• _EXERCISE PROMPT_:
What lines of the data hold the string "Hnil"? Pull each one out.

• _SOURCE RECORDS_:

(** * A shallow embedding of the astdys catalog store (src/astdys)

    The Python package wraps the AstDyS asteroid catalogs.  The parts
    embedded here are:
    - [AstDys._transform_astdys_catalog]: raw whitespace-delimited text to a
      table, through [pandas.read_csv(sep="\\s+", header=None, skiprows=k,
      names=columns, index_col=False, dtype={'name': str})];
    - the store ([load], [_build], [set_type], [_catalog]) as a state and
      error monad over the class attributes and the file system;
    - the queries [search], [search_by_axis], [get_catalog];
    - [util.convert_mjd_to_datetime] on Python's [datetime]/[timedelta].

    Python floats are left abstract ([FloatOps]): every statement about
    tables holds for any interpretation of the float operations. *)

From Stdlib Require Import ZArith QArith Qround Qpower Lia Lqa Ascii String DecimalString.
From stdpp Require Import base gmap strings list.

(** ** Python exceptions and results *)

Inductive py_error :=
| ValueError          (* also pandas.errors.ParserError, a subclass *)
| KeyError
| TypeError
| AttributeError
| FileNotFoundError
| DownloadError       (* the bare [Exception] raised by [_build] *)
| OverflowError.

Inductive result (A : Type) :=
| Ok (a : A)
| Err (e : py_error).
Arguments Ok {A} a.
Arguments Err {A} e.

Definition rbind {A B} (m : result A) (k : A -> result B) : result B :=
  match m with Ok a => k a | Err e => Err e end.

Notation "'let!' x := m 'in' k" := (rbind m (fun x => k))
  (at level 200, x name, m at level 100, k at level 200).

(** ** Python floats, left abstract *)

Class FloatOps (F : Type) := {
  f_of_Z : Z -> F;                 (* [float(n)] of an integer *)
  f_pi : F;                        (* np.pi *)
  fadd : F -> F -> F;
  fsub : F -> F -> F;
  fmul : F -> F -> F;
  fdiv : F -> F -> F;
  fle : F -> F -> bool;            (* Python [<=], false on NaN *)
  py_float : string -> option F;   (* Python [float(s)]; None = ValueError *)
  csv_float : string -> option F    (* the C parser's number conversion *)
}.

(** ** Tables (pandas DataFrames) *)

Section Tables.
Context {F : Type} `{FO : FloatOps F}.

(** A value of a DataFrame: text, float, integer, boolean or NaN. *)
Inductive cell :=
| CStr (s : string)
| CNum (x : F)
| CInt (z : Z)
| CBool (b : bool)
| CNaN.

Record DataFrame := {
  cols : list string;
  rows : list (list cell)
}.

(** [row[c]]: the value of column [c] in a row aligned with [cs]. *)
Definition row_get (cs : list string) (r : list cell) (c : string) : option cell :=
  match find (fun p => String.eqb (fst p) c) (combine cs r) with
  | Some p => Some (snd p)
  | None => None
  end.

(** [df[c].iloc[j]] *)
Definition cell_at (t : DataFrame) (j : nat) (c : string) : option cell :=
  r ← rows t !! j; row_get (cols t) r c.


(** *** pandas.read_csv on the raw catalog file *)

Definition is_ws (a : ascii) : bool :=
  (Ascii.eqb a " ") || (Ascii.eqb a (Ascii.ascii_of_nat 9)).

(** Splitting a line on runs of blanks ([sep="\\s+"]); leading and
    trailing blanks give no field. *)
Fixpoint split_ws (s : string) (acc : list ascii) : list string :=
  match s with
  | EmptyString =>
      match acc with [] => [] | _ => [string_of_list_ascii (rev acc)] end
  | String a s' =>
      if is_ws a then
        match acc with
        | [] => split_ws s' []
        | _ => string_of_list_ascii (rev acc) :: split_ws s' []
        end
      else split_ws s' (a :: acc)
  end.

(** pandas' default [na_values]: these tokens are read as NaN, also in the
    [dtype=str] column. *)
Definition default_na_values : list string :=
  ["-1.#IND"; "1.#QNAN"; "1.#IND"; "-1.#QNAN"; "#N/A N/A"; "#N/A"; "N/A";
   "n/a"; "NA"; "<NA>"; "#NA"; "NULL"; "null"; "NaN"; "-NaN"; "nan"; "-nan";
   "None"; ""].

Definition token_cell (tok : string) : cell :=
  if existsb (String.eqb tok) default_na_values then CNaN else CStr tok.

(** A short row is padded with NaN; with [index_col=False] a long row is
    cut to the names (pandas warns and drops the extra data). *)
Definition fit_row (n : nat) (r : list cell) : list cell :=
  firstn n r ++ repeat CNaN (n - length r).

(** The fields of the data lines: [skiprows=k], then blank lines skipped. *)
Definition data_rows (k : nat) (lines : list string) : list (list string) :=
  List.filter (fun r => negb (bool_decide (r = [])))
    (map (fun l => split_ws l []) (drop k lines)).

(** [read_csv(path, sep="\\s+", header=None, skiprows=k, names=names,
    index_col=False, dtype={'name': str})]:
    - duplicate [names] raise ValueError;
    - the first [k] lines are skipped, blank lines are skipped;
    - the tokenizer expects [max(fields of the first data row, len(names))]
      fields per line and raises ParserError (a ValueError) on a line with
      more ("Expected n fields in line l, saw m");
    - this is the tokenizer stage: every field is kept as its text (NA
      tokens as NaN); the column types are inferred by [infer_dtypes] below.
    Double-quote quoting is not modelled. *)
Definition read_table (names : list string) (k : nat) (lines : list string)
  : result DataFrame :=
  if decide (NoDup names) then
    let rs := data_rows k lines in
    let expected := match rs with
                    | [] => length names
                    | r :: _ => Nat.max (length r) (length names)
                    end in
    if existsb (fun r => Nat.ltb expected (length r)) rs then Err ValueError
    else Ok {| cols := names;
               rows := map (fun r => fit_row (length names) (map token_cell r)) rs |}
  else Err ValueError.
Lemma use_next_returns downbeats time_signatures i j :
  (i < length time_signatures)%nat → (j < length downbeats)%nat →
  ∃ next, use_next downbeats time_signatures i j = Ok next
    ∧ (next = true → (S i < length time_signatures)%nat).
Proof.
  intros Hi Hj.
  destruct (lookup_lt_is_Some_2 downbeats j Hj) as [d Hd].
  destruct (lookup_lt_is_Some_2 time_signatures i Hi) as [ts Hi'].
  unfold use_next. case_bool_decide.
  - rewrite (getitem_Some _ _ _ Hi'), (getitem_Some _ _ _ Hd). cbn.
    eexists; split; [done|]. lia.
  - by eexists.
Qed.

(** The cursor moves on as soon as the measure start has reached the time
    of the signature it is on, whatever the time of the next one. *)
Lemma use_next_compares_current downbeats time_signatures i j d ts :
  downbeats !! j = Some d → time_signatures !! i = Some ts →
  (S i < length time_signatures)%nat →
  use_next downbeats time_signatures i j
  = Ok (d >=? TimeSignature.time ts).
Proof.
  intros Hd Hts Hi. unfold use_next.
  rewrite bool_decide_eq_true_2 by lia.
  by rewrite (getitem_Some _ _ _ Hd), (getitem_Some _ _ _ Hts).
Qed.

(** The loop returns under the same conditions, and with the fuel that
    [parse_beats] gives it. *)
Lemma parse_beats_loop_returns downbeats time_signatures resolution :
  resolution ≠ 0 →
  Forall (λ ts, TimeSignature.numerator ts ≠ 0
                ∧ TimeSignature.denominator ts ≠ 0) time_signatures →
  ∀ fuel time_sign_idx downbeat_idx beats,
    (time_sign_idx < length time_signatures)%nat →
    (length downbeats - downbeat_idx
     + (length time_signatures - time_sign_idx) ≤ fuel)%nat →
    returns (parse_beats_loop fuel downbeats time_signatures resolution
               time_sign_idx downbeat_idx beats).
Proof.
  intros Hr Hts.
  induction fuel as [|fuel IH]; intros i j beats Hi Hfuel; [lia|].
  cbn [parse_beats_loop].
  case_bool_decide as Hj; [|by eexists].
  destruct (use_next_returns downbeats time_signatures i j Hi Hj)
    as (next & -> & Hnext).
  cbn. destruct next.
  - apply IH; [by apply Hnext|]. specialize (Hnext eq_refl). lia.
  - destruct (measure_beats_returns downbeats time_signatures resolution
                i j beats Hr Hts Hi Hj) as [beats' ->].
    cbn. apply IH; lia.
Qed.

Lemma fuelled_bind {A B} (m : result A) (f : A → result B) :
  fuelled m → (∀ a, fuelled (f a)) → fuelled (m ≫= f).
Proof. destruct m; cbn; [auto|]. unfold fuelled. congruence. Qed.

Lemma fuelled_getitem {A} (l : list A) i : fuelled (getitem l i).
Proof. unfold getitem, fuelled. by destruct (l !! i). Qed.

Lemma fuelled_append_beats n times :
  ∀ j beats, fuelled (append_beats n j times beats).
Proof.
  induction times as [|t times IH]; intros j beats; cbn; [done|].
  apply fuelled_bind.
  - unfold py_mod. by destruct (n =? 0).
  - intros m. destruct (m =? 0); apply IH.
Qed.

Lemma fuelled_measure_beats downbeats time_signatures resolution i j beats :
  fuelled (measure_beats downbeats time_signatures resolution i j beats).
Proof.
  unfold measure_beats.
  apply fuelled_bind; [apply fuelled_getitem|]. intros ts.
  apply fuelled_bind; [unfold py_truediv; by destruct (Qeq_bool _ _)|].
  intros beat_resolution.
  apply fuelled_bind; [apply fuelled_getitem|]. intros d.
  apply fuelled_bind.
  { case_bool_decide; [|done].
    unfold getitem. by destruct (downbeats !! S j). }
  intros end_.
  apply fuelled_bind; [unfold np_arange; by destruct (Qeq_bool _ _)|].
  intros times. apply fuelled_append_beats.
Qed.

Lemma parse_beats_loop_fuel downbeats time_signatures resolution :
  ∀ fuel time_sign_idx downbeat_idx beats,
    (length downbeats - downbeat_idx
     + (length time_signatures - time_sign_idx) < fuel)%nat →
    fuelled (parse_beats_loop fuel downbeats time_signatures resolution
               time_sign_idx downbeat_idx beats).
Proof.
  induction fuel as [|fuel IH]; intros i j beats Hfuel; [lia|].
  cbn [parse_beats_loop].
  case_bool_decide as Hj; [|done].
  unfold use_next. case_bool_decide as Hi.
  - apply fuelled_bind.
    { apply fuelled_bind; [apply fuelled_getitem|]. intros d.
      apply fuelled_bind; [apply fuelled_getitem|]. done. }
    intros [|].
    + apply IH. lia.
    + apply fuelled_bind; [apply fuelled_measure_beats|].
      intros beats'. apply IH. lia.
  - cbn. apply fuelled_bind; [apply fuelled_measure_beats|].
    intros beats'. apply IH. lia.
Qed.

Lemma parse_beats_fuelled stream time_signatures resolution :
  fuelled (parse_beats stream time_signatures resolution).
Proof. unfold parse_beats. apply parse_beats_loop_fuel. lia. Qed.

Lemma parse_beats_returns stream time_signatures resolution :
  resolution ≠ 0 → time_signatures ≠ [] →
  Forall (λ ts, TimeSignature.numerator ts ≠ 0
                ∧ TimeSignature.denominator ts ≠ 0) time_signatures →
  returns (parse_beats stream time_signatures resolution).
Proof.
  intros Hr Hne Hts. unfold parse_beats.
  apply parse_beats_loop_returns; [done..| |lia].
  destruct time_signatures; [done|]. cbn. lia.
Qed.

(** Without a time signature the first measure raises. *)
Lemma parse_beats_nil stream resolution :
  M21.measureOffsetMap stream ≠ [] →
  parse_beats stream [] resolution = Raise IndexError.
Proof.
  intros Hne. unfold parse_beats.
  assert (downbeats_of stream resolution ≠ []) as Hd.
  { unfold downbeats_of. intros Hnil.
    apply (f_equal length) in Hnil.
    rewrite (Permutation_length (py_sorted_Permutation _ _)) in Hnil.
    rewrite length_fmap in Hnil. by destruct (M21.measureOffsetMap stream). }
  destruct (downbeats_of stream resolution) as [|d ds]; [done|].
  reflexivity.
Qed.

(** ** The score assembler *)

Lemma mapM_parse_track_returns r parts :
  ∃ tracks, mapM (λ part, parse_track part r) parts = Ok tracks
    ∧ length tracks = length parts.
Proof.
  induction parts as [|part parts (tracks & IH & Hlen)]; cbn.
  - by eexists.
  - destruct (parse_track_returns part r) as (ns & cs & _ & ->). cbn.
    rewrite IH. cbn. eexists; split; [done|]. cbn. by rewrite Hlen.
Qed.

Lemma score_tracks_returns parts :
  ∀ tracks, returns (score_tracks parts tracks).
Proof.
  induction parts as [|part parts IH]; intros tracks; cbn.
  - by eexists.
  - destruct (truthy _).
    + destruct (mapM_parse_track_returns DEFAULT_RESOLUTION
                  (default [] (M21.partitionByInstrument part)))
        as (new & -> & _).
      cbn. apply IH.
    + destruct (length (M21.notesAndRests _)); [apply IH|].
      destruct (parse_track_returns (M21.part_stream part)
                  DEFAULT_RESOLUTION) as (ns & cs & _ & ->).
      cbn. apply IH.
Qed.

---

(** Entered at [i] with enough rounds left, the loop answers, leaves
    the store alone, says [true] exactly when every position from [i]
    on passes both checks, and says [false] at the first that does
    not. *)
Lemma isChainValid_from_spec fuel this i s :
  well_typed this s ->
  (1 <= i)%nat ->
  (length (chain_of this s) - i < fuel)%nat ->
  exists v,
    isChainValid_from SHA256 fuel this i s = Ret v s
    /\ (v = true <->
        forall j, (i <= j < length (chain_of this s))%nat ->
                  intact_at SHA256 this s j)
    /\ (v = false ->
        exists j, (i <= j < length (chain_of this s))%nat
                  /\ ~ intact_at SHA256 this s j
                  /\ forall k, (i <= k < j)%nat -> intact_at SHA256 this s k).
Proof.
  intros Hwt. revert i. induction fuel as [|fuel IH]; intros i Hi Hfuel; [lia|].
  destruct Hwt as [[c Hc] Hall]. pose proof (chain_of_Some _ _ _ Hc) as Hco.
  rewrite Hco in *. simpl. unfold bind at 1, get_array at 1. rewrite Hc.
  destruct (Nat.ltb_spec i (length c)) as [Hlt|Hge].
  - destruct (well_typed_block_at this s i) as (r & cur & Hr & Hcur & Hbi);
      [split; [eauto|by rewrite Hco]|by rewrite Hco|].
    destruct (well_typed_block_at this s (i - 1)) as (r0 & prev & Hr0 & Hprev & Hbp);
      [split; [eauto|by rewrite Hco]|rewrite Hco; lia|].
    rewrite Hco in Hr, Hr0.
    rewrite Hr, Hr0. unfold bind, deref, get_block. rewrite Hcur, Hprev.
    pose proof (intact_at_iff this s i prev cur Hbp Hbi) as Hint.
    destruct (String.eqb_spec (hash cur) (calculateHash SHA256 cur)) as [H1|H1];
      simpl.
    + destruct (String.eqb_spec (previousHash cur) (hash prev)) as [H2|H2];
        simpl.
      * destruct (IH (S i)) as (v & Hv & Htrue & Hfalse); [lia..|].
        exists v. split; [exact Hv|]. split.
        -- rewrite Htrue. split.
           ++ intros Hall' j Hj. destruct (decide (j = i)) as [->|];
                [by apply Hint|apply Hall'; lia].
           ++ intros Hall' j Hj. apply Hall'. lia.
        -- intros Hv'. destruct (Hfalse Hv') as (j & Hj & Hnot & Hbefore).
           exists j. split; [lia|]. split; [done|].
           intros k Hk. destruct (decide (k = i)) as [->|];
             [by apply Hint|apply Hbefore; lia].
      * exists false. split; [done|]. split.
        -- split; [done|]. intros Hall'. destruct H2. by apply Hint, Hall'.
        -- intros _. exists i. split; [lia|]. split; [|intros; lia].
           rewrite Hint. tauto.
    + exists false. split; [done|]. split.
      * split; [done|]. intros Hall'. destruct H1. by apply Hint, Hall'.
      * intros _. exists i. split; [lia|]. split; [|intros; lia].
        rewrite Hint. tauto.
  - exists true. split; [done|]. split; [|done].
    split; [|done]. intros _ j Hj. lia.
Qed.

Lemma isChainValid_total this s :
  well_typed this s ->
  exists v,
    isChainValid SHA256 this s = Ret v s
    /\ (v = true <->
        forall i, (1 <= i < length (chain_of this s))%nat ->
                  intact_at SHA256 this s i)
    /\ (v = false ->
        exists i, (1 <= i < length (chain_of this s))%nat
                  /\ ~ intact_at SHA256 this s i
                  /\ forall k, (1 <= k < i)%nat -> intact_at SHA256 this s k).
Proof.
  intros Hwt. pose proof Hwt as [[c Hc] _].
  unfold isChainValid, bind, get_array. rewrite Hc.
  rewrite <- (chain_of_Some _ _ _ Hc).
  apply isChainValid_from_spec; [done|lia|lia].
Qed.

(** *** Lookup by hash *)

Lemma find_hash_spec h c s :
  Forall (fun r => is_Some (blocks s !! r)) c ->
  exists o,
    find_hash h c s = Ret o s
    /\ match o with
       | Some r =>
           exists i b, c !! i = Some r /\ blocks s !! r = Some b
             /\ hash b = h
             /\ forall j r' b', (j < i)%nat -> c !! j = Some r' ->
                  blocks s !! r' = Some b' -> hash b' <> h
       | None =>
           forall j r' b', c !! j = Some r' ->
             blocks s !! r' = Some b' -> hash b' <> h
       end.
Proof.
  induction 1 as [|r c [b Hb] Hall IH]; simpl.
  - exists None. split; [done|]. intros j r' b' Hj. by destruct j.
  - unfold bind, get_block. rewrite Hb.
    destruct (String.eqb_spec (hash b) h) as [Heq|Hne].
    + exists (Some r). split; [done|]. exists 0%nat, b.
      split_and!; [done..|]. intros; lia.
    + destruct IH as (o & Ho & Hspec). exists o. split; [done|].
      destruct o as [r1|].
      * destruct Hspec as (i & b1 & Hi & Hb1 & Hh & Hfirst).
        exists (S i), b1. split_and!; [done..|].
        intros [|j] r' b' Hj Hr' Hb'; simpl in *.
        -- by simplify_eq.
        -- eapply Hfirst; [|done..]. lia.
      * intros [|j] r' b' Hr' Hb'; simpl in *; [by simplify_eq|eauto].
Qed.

• _ANSWER TO THIS EXERCISE_:
  { unfold downbeats_of. intros Hnil.
    apply (f_equal length) in Hnil.
    rewrite (Permutation_length (py_sorted_Permutation _ _)) in Hnil.
    rewrite length_fmap in Hnil. by destruct (M21.measureOffsetMap stream). }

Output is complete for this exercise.